** Opening Given data block **
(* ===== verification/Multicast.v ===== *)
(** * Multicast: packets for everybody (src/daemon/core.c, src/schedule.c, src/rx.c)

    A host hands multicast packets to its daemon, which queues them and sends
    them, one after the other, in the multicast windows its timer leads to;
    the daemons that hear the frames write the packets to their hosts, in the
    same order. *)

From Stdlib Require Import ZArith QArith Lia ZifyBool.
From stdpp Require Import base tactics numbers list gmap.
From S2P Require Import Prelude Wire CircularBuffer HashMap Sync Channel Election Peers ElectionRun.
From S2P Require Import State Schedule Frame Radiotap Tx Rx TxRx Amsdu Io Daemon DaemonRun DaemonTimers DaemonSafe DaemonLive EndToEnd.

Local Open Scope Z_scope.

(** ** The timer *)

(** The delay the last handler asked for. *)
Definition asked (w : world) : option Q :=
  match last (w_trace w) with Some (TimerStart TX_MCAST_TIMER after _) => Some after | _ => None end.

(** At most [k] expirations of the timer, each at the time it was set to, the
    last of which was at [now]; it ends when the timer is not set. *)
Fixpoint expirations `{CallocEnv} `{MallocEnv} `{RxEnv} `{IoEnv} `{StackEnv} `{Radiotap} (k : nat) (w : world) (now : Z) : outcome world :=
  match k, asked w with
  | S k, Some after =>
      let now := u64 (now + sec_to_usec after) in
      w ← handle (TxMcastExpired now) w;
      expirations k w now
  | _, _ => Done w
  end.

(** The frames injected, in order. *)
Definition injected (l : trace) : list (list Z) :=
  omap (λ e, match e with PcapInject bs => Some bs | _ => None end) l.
** Closing Given data block **
** Opening Given data block **
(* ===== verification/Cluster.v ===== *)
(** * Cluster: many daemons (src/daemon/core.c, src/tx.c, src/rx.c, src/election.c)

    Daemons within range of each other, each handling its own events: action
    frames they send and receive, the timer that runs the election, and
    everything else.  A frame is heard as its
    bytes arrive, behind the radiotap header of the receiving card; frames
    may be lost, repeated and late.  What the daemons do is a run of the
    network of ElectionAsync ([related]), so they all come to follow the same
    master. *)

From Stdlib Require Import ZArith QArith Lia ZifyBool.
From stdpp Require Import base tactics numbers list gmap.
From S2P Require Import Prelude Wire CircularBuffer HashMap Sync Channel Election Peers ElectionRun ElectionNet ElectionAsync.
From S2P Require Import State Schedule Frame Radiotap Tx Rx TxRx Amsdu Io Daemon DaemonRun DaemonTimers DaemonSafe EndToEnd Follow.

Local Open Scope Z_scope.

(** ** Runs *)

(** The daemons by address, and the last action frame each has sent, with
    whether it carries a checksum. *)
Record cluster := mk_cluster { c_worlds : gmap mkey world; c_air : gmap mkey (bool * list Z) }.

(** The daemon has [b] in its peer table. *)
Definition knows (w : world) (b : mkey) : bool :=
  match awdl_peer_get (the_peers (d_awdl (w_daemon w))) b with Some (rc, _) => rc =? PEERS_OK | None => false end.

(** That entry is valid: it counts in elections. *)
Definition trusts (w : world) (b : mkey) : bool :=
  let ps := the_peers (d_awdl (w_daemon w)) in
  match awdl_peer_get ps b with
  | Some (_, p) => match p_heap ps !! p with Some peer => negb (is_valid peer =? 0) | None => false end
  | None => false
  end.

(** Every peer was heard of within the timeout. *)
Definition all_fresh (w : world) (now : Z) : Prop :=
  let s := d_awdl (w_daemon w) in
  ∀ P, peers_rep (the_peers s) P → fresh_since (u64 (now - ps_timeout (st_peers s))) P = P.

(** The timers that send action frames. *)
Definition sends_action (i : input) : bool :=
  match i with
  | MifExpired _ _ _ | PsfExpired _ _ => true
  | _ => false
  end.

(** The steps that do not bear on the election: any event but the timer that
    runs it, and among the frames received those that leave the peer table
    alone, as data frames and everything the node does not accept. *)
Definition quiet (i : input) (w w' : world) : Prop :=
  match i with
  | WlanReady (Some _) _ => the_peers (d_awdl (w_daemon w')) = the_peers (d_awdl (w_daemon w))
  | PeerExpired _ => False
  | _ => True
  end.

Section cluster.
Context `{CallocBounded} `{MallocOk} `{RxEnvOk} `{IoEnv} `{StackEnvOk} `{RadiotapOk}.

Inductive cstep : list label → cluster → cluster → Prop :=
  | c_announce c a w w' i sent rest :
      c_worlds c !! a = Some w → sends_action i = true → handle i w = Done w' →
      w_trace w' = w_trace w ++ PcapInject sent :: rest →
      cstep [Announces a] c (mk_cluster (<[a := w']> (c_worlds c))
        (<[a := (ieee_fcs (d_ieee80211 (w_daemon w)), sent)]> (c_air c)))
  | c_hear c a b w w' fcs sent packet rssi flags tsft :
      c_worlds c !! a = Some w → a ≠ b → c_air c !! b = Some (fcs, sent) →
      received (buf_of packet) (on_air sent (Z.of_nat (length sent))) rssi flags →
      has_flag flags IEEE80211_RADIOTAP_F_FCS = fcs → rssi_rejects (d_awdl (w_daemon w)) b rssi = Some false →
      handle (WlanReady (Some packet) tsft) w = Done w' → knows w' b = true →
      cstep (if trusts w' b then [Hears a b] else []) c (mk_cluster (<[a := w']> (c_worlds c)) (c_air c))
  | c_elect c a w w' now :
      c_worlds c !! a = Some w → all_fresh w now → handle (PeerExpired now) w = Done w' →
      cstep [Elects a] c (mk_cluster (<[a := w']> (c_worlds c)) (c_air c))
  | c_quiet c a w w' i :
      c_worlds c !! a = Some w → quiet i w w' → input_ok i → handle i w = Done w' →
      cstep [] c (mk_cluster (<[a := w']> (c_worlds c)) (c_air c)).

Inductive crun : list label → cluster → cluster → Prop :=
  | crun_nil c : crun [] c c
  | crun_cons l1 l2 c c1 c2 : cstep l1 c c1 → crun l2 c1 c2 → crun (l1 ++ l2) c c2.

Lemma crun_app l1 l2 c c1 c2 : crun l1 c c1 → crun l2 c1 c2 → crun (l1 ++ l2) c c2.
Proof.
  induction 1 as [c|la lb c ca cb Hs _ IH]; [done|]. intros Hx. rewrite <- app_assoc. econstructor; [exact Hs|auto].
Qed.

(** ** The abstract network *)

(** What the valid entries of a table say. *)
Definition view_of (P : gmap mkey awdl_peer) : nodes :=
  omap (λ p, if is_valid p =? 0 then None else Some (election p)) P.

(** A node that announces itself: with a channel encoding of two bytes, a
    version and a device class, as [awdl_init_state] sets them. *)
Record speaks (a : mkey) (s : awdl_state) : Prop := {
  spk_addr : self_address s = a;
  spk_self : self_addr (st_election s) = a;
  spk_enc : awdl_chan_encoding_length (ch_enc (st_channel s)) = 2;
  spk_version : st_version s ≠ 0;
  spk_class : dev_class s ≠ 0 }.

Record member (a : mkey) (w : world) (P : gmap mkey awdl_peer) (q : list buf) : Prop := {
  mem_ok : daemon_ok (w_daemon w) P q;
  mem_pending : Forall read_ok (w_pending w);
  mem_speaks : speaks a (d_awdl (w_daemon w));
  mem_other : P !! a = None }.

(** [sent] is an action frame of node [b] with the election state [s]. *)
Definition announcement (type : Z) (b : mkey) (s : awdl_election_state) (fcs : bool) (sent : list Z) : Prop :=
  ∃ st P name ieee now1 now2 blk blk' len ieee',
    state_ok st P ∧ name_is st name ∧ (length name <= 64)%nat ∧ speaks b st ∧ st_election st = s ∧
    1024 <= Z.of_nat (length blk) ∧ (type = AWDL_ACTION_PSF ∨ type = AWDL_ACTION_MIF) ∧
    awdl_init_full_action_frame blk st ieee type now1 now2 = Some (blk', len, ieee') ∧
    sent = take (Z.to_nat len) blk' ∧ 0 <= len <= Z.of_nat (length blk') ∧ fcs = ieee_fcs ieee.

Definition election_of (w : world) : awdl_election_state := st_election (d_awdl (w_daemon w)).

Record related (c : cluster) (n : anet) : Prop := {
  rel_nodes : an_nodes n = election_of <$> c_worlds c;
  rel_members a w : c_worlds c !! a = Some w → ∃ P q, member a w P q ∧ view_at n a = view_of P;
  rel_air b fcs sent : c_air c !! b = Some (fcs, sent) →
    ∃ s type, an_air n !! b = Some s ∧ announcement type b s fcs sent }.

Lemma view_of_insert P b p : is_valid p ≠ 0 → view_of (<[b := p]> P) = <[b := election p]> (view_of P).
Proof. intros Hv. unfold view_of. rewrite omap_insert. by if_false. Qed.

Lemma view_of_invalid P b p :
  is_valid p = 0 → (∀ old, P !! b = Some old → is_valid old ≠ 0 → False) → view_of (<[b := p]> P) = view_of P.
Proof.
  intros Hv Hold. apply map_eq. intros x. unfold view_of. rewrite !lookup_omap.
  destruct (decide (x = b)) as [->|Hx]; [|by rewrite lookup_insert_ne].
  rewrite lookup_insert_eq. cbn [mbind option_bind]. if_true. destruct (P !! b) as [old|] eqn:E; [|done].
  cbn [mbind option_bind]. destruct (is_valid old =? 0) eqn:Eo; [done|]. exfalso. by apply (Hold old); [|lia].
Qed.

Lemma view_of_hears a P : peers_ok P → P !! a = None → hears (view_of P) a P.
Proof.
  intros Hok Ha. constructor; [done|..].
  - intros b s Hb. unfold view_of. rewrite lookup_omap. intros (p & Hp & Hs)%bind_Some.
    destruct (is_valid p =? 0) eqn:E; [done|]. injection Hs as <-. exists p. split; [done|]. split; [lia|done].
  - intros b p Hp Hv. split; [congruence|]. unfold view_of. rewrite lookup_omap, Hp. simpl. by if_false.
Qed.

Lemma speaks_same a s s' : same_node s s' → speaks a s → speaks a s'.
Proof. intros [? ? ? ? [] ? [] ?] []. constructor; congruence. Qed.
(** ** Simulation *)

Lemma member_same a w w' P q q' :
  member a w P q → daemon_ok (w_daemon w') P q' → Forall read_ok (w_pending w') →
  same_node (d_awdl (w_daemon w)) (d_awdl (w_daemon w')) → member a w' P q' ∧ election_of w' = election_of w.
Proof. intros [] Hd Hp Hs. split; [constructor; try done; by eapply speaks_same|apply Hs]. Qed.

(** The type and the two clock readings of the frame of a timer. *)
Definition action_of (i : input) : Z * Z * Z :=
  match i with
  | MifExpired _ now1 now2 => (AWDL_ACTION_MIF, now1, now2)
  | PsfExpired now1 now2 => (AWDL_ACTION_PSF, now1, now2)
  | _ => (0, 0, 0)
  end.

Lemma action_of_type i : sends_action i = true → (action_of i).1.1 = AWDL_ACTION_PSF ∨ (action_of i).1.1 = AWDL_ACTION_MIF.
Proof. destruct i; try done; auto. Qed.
** Closing Given data block **
** Opening Given data block **
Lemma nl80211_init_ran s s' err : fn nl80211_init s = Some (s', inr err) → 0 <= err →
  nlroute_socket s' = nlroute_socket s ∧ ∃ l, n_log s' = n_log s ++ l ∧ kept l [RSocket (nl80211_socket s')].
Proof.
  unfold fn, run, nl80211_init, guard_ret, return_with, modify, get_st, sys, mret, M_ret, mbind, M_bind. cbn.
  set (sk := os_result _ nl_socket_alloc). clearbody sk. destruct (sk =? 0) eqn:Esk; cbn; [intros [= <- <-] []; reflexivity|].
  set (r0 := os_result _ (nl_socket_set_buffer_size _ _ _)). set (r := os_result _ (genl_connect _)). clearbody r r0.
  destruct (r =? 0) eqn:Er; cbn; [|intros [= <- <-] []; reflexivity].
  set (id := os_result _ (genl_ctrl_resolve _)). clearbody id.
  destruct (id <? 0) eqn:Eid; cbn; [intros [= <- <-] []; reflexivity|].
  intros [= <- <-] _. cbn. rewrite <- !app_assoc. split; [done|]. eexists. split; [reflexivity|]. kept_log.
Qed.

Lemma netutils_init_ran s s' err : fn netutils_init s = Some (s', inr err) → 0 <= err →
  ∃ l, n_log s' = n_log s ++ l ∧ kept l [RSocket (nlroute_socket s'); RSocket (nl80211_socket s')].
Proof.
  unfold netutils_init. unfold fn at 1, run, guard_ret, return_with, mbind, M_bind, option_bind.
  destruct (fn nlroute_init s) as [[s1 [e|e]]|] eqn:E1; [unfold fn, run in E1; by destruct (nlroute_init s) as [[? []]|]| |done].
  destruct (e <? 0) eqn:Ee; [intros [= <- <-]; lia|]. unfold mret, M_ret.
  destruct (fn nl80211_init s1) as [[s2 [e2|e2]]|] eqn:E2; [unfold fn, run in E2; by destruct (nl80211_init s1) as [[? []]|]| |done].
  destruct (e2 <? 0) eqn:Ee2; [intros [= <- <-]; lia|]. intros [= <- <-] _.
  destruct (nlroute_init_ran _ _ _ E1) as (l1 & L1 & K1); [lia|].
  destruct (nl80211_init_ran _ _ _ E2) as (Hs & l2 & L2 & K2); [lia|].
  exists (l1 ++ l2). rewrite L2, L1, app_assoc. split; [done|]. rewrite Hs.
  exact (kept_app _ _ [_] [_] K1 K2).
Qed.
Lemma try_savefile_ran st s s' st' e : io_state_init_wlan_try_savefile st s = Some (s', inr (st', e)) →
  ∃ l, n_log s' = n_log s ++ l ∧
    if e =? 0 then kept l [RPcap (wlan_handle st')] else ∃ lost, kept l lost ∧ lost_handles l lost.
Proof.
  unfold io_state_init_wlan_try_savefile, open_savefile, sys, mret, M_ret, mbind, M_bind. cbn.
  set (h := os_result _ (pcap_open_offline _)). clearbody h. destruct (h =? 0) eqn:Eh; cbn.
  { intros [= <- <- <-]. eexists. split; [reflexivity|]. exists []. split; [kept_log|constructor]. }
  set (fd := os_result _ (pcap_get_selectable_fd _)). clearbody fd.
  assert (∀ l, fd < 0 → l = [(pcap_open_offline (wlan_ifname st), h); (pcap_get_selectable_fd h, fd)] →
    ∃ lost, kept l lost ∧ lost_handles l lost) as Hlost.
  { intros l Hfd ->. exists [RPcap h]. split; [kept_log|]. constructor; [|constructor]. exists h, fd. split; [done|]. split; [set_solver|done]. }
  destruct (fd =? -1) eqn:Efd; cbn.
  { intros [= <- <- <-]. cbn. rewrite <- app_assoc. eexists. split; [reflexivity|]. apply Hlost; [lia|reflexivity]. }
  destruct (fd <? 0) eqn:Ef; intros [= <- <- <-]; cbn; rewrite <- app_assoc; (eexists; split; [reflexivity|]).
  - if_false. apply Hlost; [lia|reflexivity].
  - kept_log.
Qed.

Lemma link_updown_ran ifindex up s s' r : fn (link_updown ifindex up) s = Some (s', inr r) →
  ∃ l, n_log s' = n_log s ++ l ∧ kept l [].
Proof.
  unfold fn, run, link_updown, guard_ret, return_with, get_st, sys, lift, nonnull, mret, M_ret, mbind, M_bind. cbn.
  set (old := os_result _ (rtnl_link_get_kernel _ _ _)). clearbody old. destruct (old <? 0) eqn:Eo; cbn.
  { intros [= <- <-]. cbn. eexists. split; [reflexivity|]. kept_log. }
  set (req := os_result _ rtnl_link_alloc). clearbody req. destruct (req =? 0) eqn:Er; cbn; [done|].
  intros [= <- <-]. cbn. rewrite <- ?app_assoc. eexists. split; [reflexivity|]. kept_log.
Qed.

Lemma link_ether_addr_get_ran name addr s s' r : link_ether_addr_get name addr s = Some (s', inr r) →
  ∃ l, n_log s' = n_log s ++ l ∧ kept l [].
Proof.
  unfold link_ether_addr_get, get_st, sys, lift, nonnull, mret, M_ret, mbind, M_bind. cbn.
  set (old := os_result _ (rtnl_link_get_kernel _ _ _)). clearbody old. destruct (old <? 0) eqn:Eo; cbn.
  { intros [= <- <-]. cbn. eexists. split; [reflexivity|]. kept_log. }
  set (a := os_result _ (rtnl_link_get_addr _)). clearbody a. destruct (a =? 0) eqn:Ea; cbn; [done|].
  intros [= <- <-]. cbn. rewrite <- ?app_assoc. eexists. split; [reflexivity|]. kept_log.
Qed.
** Closing Given data block **
== What is expected ==
Among the records above, find each line containing the string "else" and copy it.

== Answer section ==
    everything else.  A frame is heard as its
      cstep (if trusts w' b then [Hears a b] else []) c (mk_cluster (<[a := w']> (c_worlds c)) (c_air c))
  omap (λ p, if is_valid p =? 0 then None else Some (election p)) P.
    if e =? 0 then kept l [RPcap (wlan_handle st')] else ∃ lost, kept l lost ∧ lost_handles l lost.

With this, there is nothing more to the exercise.